> _Directions for this task_
Show every line from the data below that includes "Integer".

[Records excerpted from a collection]

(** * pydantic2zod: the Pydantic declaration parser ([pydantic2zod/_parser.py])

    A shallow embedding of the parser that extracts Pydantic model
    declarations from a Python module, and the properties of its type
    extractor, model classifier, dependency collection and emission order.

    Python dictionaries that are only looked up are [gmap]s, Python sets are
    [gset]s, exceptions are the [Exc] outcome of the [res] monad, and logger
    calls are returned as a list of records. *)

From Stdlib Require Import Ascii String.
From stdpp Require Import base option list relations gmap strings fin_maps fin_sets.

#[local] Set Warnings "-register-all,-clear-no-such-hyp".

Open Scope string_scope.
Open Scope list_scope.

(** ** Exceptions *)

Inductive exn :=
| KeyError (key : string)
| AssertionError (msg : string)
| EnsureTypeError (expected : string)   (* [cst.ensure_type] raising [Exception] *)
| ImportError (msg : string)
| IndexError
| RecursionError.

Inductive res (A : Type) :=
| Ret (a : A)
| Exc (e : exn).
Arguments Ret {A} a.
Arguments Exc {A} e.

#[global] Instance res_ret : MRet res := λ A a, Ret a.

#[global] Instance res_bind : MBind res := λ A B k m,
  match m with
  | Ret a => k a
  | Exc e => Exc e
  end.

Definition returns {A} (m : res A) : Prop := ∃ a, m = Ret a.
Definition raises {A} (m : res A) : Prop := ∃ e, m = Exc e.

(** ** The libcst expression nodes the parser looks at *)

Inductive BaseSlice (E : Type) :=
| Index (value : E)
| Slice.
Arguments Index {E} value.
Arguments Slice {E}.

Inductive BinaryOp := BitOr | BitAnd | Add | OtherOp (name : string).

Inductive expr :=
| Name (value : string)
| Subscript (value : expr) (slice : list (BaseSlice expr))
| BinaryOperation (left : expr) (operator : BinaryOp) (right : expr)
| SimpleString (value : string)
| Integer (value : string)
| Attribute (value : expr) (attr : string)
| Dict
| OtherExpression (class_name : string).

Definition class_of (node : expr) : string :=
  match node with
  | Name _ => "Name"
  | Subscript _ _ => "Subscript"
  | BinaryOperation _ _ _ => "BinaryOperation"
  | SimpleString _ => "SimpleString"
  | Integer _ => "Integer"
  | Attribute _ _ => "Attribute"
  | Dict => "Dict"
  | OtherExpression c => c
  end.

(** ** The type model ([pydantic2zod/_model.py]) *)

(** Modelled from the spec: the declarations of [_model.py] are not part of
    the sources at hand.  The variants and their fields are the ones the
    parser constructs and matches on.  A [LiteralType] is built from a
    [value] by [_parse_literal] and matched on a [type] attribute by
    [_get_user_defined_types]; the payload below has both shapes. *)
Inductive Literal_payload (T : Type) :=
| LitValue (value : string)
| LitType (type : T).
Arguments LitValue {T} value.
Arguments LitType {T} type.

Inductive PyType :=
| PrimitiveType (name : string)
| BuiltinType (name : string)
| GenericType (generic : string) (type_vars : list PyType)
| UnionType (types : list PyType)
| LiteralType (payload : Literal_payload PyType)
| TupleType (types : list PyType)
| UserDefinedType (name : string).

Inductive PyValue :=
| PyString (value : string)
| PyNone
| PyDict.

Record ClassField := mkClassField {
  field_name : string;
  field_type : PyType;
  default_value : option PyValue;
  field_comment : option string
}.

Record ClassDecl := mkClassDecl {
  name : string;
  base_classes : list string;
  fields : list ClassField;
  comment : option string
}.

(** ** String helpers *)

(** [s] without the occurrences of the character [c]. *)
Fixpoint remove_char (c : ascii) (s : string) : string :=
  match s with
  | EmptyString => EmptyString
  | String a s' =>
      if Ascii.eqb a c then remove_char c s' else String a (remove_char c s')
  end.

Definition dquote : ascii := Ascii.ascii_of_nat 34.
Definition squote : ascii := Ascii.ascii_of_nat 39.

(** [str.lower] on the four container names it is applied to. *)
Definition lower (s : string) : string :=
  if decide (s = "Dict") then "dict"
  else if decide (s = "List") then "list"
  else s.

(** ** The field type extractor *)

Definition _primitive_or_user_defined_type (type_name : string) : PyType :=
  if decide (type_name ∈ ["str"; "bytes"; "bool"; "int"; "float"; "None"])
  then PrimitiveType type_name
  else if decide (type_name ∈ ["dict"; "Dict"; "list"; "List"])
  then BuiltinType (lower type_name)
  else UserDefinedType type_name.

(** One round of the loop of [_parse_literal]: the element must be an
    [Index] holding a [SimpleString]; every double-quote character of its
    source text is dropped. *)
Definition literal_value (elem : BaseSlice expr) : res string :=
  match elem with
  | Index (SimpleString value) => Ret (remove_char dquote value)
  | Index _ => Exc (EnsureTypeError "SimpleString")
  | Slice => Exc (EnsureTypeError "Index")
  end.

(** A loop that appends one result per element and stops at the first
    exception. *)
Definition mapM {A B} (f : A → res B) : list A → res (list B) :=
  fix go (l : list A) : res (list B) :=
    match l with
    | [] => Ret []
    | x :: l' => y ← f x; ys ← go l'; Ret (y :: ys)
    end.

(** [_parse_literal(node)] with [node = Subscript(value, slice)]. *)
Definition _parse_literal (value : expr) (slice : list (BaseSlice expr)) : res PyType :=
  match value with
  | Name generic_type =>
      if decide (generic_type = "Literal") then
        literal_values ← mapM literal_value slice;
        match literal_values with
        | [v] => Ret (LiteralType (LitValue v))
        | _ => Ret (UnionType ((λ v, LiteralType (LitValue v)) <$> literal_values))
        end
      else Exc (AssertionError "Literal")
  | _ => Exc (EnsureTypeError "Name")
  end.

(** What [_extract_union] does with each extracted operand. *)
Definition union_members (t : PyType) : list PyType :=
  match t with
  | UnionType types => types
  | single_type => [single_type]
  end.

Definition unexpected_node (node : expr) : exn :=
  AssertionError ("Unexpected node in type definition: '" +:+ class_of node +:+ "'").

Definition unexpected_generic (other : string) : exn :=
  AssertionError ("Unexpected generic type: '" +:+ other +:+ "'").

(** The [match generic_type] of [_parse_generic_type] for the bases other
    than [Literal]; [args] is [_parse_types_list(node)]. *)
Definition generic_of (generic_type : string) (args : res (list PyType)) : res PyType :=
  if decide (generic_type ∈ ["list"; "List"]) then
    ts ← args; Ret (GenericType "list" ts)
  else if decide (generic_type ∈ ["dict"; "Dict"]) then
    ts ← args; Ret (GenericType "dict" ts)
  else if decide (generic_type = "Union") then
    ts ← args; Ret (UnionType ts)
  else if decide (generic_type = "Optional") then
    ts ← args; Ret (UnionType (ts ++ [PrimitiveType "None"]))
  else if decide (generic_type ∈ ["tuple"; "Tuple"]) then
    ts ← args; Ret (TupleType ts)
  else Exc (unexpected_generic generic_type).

* * *

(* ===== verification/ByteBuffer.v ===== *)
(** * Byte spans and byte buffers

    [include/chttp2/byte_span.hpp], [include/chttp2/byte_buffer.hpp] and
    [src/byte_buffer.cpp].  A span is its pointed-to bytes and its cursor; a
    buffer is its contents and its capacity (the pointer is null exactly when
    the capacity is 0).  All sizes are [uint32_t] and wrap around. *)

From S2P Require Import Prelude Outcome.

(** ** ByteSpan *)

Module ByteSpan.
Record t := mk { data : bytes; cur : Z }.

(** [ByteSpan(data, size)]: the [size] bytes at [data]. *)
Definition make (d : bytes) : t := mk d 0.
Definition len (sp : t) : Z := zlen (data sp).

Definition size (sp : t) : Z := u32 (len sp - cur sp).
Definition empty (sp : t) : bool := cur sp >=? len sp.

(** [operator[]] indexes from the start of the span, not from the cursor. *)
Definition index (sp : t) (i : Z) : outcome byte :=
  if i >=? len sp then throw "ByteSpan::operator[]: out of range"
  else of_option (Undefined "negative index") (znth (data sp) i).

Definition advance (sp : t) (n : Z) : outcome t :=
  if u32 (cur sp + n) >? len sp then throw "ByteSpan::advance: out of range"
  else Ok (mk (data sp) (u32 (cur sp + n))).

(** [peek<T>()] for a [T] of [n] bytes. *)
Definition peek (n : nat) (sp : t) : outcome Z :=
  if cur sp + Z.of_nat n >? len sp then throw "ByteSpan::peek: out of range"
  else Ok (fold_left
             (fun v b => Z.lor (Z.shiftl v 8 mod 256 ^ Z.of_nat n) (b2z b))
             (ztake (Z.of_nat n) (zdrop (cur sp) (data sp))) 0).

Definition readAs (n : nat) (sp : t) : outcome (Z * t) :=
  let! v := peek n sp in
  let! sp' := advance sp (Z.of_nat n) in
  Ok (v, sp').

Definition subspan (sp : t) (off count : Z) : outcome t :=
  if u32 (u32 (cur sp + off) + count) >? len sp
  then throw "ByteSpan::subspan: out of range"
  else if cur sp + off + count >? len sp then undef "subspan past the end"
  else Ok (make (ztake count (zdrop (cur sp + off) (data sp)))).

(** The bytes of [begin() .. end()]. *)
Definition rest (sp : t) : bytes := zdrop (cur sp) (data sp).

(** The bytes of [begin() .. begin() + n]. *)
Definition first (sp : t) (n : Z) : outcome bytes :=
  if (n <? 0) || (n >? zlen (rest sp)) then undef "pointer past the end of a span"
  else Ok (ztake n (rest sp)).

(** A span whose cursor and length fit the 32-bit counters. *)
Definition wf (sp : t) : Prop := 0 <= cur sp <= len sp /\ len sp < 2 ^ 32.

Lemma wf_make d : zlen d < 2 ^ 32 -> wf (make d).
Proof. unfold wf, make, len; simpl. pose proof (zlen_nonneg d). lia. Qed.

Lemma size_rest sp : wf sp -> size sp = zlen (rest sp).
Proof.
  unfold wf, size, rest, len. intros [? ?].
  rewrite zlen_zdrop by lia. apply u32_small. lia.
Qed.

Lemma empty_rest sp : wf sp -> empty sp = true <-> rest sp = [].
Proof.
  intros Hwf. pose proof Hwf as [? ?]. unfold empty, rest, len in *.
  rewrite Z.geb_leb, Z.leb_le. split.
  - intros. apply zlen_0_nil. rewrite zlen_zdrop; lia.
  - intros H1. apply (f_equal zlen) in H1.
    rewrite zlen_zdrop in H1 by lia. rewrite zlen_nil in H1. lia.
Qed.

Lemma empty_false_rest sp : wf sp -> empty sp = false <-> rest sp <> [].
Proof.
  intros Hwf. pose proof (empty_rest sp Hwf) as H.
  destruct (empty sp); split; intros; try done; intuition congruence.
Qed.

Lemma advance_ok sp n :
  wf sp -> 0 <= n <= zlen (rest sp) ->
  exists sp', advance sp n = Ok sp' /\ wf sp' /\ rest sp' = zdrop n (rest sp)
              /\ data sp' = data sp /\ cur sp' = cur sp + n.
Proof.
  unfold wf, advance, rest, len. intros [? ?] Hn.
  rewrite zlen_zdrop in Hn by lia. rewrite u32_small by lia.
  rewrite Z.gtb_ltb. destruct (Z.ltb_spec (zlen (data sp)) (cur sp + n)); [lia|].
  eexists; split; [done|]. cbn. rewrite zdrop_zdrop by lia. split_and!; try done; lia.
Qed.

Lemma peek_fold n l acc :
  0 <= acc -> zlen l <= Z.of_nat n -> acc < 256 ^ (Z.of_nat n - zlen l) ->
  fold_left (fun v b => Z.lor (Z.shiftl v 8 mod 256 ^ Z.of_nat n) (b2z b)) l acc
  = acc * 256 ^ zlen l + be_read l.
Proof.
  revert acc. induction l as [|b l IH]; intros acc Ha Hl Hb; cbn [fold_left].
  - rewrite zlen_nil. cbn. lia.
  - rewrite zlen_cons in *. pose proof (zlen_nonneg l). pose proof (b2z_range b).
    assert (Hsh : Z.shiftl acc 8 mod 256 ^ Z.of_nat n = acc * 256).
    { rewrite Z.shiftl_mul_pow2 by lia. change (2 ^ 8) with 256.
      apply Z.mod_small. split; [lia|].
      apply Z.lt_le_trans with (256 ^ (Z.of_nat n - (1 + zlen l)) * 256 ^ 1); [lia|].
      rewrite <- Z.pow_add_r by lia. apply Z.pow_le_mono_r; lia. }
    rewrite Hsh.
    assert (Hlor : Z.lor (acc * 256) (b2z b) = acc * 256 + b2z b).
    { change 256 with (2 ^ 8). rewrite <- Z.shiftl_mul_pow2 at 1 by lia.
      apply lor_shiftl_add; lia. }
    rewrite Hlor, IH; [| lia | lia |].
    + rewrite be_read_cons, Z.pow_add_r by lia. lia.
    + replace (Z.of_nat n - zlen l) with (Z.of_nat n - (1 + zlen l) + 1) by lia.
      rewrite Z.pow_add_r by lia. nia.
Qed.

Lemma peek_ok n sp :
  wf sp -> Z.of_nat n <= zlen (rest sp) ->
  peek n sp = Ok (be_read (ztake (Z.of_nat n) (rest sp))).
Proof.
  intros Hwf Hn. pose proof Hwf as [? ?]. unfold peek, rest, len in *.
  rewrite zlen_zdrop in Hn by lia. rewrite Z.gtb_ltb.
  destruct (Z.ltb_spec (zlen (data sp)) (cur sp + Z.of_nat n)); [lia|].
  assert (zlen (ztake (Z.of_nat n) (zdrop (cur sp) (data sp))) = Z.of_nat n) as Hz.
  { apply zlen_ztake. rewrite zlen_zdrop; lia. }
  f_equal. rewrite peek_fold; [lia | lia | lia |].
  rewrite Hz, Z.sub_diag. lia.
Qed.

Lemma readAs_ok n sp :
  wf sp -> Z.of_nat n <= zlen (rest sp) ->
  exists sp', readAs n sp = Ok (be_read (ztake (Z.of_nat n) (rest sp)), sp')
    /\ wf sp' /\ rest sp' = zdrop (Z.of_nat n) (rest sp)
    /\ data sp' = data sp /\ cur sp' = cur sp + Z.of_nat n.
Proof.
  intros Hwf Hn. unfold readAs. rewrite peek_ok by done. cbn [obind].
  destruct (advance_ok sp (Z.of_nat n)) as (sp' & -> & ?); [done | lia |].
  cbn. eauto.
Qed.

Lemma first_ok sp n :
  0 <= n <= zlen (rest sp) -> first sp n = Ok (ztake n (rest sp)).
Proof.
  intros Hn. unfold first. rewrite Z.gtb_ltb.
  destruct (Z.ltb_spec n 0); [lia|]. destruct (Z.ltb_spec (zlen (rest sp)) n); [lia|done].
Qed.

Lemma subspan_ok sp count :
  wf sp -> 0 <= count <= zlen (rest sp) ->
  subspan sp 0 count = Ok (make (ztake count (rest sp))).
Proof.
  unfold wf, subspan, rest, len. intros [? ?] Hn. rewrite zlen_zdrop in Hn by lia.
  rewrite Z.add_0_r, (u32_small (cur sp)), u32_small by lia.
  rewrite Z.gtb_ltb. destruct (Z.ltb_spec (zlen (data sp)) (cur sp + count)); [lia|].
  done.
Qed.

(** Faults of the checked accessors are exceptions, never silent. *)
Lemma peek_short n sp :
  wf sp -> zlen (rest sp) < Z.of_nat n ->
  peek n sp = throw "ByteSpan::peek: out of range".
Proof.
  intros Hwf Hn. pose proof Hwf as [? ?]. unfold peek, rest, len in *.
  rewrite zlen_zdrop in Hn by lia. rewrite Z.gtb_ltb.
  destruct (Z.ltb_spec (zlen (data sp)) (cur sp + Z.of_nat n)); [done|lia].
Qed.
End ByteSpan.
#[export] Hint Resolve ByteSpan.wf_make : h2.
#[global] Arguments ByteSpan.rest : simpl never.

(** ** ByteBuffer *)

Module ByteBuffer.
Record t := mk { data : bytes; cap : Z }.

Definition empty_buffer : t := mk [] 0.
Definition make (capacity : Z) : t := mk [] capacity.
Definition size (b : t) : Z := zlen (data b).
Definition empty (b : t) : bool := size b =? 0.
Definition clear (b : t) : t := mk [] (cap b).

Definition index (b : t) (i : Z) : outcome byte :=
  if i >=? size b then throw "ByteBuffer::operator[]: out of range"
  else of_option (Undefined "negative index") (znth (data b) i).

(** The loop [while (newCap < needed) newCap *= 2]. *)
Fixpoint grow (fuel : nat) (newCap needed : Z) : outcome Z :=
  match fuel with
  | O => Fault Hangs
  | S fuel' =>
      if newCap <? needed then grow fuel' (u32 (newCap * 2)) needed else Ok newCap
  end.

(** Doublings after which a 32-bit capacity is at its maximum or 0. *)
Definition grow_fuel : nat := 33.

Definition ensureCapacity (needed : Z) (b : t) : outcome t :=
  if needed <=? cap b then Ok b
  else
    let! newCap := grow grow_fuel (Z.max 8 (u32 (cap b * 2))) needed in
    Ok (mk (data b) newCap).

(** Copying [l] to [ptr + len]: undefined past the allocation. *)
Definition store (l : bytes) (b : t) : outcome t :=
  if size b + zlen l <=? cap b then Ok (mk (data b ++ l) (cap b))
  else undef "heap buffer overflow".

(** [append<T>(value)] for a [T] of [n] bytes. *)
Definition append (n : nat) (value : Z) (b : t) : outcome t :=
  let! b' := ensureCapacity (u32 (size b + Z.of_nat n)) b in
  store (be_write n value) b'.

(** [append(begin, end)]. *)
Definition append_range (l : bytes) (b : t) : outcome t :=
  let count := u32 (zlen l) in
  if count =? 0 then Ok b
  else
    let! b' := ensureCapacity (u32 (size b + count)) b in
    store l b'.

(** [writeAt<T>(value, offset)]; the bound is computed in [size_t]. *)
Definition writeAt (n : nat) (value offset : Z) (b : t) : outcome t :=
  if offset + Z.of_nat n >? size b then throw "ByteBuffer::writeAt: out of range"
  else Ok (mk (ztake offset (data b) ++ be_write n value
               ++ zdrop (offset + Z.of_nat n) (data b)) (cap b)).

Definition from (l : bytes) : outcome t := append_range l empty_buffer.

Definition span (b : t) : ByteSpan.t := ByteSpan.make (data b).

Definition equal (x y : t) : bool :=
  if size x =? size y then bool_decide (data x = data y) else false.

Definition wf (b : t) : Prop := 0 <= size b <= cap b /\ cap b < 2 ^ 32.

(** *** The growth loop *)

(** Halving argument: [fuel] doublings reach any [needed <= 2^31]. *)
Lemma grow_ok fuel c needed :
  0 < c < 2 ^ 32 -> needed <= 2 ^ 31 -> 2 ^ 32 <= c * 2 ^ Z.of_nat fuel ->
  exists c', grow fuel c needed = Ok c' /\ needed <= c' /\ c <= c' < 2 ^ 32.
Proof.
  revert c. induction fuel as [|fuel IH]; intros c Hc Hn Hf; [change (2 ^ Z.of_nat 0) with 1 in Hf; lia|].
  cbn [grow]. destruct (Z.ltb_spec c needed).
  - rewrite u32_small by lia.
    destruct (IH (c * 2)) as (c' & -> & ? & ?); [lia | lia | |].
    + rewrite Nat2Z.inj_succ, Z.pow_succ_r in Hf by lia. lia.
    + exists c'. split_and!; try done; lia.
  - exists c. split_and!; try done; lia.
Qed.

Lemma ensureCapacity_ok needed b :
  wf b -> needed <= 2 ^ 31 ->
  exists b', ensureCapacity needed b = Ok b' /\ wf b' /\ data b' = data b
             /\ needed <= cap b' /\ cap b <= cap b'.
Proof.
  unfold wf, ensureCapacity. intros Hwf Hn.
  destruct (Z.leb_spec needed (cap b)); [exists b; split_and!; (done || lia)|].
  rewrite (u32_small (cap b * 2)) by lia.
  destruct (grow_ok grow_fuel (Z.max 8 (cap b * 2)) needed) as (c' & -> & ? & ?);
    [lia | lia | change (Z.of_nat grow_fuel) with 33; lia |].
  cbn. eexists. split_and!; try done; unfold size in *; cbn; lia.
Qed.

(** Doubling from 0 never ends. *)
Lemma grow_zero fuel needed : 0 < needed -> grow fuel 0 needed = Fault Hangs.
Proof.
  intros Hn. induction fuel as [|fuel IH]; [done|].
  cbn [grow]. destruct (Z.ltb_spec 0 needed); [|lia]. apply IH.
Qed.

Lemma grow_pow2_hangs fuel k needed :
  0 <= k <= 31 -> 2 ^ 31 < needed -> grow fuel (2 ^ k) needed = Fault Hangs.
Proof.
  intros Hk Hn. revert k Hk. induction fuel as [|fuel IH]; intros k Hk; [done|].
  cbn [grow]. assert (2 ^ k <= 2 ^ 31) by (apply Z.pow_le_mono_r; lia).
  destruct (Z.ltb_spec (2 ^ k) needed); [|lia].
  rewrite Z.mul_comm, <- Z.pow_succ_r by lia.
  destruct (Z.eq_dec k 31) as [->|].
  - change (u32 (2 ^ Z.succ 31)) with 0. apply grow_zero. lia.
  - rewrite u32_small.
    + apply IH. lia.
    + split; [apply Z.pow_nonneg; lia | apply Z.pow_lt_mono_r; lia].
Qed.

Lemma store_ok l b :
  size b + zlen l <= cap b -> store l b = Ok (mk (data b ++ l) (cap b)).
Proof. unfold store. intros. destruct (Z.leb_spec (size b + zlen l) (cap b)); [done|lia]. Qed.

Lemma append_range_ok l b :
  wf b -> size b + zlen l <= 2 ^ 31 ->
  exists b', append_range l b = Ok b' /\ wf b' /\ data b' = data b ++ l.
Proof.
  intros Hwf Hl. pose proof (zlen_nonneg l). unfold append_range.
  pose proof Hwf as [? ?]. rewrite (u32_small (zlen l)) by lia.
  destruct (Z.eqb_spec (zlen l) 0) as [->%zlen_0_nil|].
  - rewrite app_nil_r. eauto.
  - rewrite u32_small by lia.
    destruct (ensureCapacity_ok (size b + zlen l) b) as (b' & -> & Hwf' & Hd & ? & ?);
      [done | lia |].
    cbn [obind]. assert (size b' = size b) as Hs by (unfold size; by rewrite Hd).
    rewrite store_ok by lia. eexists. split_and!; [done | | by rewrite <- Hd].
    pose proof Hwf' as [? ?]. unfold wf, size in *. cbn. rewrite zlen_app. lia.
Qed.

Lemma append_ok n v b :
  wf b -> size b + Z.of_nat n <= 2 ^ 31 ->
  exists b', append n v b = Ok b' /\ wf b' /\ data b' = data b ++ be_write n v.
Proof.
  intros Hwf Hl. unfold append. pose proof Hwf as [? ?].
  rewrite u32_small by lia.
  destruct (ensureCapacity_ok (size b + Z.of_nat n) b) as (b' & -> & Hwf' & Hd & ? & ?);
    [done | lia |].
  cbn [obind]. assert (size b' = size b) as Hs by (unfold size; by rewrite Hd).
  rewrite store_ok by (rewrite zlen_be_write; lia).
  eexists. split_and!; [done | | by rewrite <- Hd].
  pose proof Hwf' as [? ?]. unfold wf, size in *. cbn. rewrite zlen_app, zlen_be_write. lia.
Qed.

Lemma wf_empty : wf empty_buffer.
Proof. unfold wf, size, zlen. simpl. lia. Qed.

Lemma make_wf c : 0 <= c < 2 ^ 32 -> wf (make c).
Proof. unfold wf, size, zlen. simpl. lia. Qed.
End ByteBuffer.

> _Reply_
| Integer (value : string)
  | Integer _ => "Integer"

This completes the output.